To battle effects of climate change, they create bear refuge and artificial snow

SWITZERLAND : The prospect of searing heatwaves driving holidaymakers to cool mountains and children asking grandparents about their memories of snow is focusing minds in Alpine ski resorts on the implications of climate change.

With global warming widely expected to slash snowfall, the Swiss tourism industry is looking for ways to preserve a lucrative business brutally exposed to the weather.

Enter Napa, Serbia's last circus bear. The Arosa ski resort in eastern Switzerland has created a US$6.5 million (S$9 million) refuge hosting Napa and two other bears rescued from cages at restaurants in Albania to help draw summer visitors and reduce its reliance on skiers and snowboarders.

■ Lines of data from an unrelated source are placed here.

(** ** C4: a category with no responder *)

(** C4: in a turn that starts with no approval pending, when the
    classifier answers a category outside books, clothing, retention and
    order, the classifier call is the only runner call, the appended
    assistant message is exactly the apology, the state is unchanged (no
    approval pending), and the displayed category and confidence are those
    the classifier returned. *)
Theorem unmapped_category_fallback (run : Runner) (message : string)
        (s : Session) (c : ClassificationResponse.t) :
  pending_approval (workflow_state s) = false ->
  run classification_agent (history_state s ++ [user_turn message]) =
    Ok (Classification c) ->
  ClassificationResponse.category c ∉
    ["books"; "clothing"; "retention"; "order"] ->
  let s' := submit run message s in
  calls (turn run message s).1 =
    [logged classification_agent (history_state s ++ [user_turn message])
       (Ok (Classification c))] /\
  history_state s' =
    history_state s ++
    [user_turn message;
     assistant_turn
       "I'm sorry, I couldn't categorize your request correctly."] /\
  chatbot s' = history_state s' /\
  workflow_state s' = workflow_state s /\
  pending_approval (workflow_state s') = false /\
  category_label s' = Some (ClassificationResponse.category c) /\
  confidence_label s' = Some (PyFloat (ClassificationResponse.confidence c)).
Proof.
  intros Hidle Hc Hcat s'. subst s'. unfold submit.
  apply agent_map_unmapped in Hcat.
  rewrite (turn_unmapped run message s Hidle c Hc Hcat).
  cbn. rewrite <- app_assoc. repeat split. exact Hidle.
Qed.
(** X9: the vertex array is allocated for as many vertices as there are
    active voxels and the triangle array for two triangles per recorded
    edge; the generator never writes more than that, and the two
    counters of the buffer are exactly the numbers of entries written. *)
Theorem X9_buffers_fit_their_allocation :
  forall (x y z cellSize : Z) (cellData0 : list float),
    (forall s : gset Z, length (iter_set s) = size s) ->
    (forall m : gmap Z EdgeInfo, length (iter_map m) = size m) ->
    let r := mesh_run_of x y z cellSize cellData0 in
    (length (vertices (run_buffer r)) <= size (activeVoxels (run_scan r)))%nat /\
    (length (triangles (run_buffer r)) <= 2 * size (activeEdges (run_scan r)))%nat /\
    numVertices (run_buffer r) = Z.of_nat (length (vertices (run_buffer r))) /\
    numTriangles (run_buffer r) = Z.of_nat (length (triangles (run_buffer r))).
Proof.
  intros x y z cellSize cellData0 Hset Hmap r. subst r.
  unfold GenerateMesh_run. cbv zeta. cbn [run_buffer run_scan].
  rewrite GenerateTriangles_spec. cbn [vertices triangles numVertices numTriangles].
  set (sc := FindActiveVoxels Density_Func glm_mix glm_mix3 glm_normalize
               (mkScan ∅ ∅) x y z cellSize).
  split; [| split; [| split]].
  - rewrite <- Hset. apply GenerateVertexData_capacity.
  - rewrite flat_map_emitted_length, <- Hmap. unfold resolved_edges.
    match goal with |- (2 * length (filter ?P ?l) <= _)%nat =>
      pose proof (length_filter P l) end.
    lia.
  - destruct (GenerateVertexData_below qef_solve_from_points_4d oob (activeEdges sc)
                (iter_set (activeVoxels sc)) 0 cellData0) as (Hlen & Hnum & _).
    lia.
  - lia.
Qed.

(** X12: on a grid of at most 1024 cells per axis, when the set is
    iterated without repetition, the three vertex indices of every
    triangle of the mesh are pairwise different: no triangle is
    degenerate by index. *)
Theorem X12_triangles_have_three_different_corners :
  forall (x y z cellSize : Z) (cellData0 : list float),
    cellSize <= 1024 ->
    (forall s : gset Z, NoDup (iter_set s)) ->
    (forall (m : gmap Z EdgeInfo) (pair : Z * EdgeInfo),
        pair ∈ iter_map m -> m !! fst pair = Some (snd pair)) ->
    Forall (fun t : MeshTriangle =>
              indices_0 t <> indices_1 t /\ indices_0 t <> indices_2 t /\
              indices_1 t <> indices_2 t)
           (triangles (mesh_of x y z cellSize cellData0)).
Proof.
  intros x y z cellSize cellData0 Hsz Hnodup Hmap.
  pose proof (mesh_run_edge_keys x y z cellSize cellData0) as Hkeys.
  unfold GenerateMesh. unfold GenerateMesh_run in *. cbv zeta in *.
  cbn [run_buffer run_scan] in *.
  rewrite GenerateTriangles_spec. cbn [triangles].
  apply flat_map_Forall. intros pair Hpair.
  destruct (Hkeys pair Hsz Hmap Hpair) as (a & gx & gy & gz & Ha & Hx & Hy & Hz & Hkey).
  apply emitted_triangles_distinct.
  - intros i j Hi Hj Hij. rewrite Hkey. apply voxelIDs_distinct; assumption.
  - intros v v' i. apply GenerateVertexData_injective, Hnodup.
Qed.

(** X14: on a grid of at most 1024 cells per axis no read of the two
    packed tables falls outside their 12 entries: the whole run is the
    same whatever a read past the end would yield. *)
Theorem X14_tables_are_read_within_bounds :
  forall (oob' : Z -> Z) (x y z cellSize : Z) (cellData0 : list float),
    cellSize <= 1024 ->
    (forall (m : gmap Z EdgeInfo) (pair : Z * EdgeInfo),
        pair ∈ iter_map m -> m !! fst pair = Some (snd pair)) ->
    GenerateMesh_run Density_Func qef_solve_from_points_4d glm_mix glm_mix3
      glm_normalize oob iter_set iter_map x y z cellSize cellData0
    = GenerateMesh_run Density_Func qef_solve_from_points_4d glm_mix glm_mix3
        glm_normalize oob' iter_set iter_map x y z cellSize cellData0.
Proof.
  intros oob' x y z cellSize cellData0 Hsz Hmap.
  pose proof (mesh_run_edge_keys x y z cellSize cellData0) as Hkeys.
  unfold GenerateMesh_run in *. cbv zeta in *. cbn [run_scan] in *.
  rewrite (GenerateVertexData_in_range qef_solve_from_points_4d oob oob').
  rewrite !GenerateTriangles_spec. cbn [vertices numVertices numTriangles].
  set (m := vertexIndices _).
  rewrite (flat_map_agree (emitted_triangles oob m) (emitted_triangles oob' m));
    [reflexivity |].
  intros pair Hpair.
  destruct (Hkeys pair Hsz Hmap Hpair) as (a & gx & gy & gz & Ha & Hx & Hy & Hz & Hkey).
  unfold emitted_triangles, resolved_voxels. rewrite Hkey.
  rewrite !(voxelIDs_in_range oob oob' a gx gy gz) by lia. reflexivity.
Qed.

End MeshBounds.

(** ** Iteration order *)

Section IterationOrder.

Classes, families and a group of army veterans celebrating an 80th birthday were visiting one recent summer day, helping the park towards what Arosa tourism director Pascal Jenny said was a target of 50,000 visitors this year.

Arosa has reinvented itself before - moving to winter tourism in the 1930s after decades as a health resort for tuberculosis patients. But with nearly 620,000 overnight stays in winter last year, more than three times the summer total - it will not be easy.

Mr Jenny is hedging his bets.

"What gives us some hope is that artificial snow is making strong technical advances," he said on an observation platform beside the Weisshorn cable car, which gives a sweeping view of the snow-capped Alpine valley.

Mountain resorts tend to be higher in Switzerland than in Austria or France, giving them better chances as snow becomes scarcer.

But even at 3,000m, ski paths could see snow depths more than halved by 2100 if greenhouse gas emissions are not curbed, said a report in The Cryosphere, a geosciences journal.

Resorts below 1,200m - as about a quarter of Alpine ones are - might get almost no snow, said the 2017 report, "How much can we save?". Snow levels will gradually stabilise if global temperature rises are contained, it says.

Arosa is 1,775m up but Mr Jenny worries that a loss of snow in the lowlands will cost it visitors because people will lose their emotional connection with snow.

"That is almost more dangerous for the sector," he said.

Hence, his interest in an industrial estate in Denmark, where Arosa is cooperating on a project to make artificial snow so urban dwellers can learn to ski and then, he hopes, go on to hone their skills in the Alps.

The economics are clear: A daily lift pass for skiers in Arosa costs 79 Swiss francs (S$110), while a summer hiker or mountain biker typically pays 18 francs for a pass that lets them use a rope park, a swimming area and paddle boats on the town's lake.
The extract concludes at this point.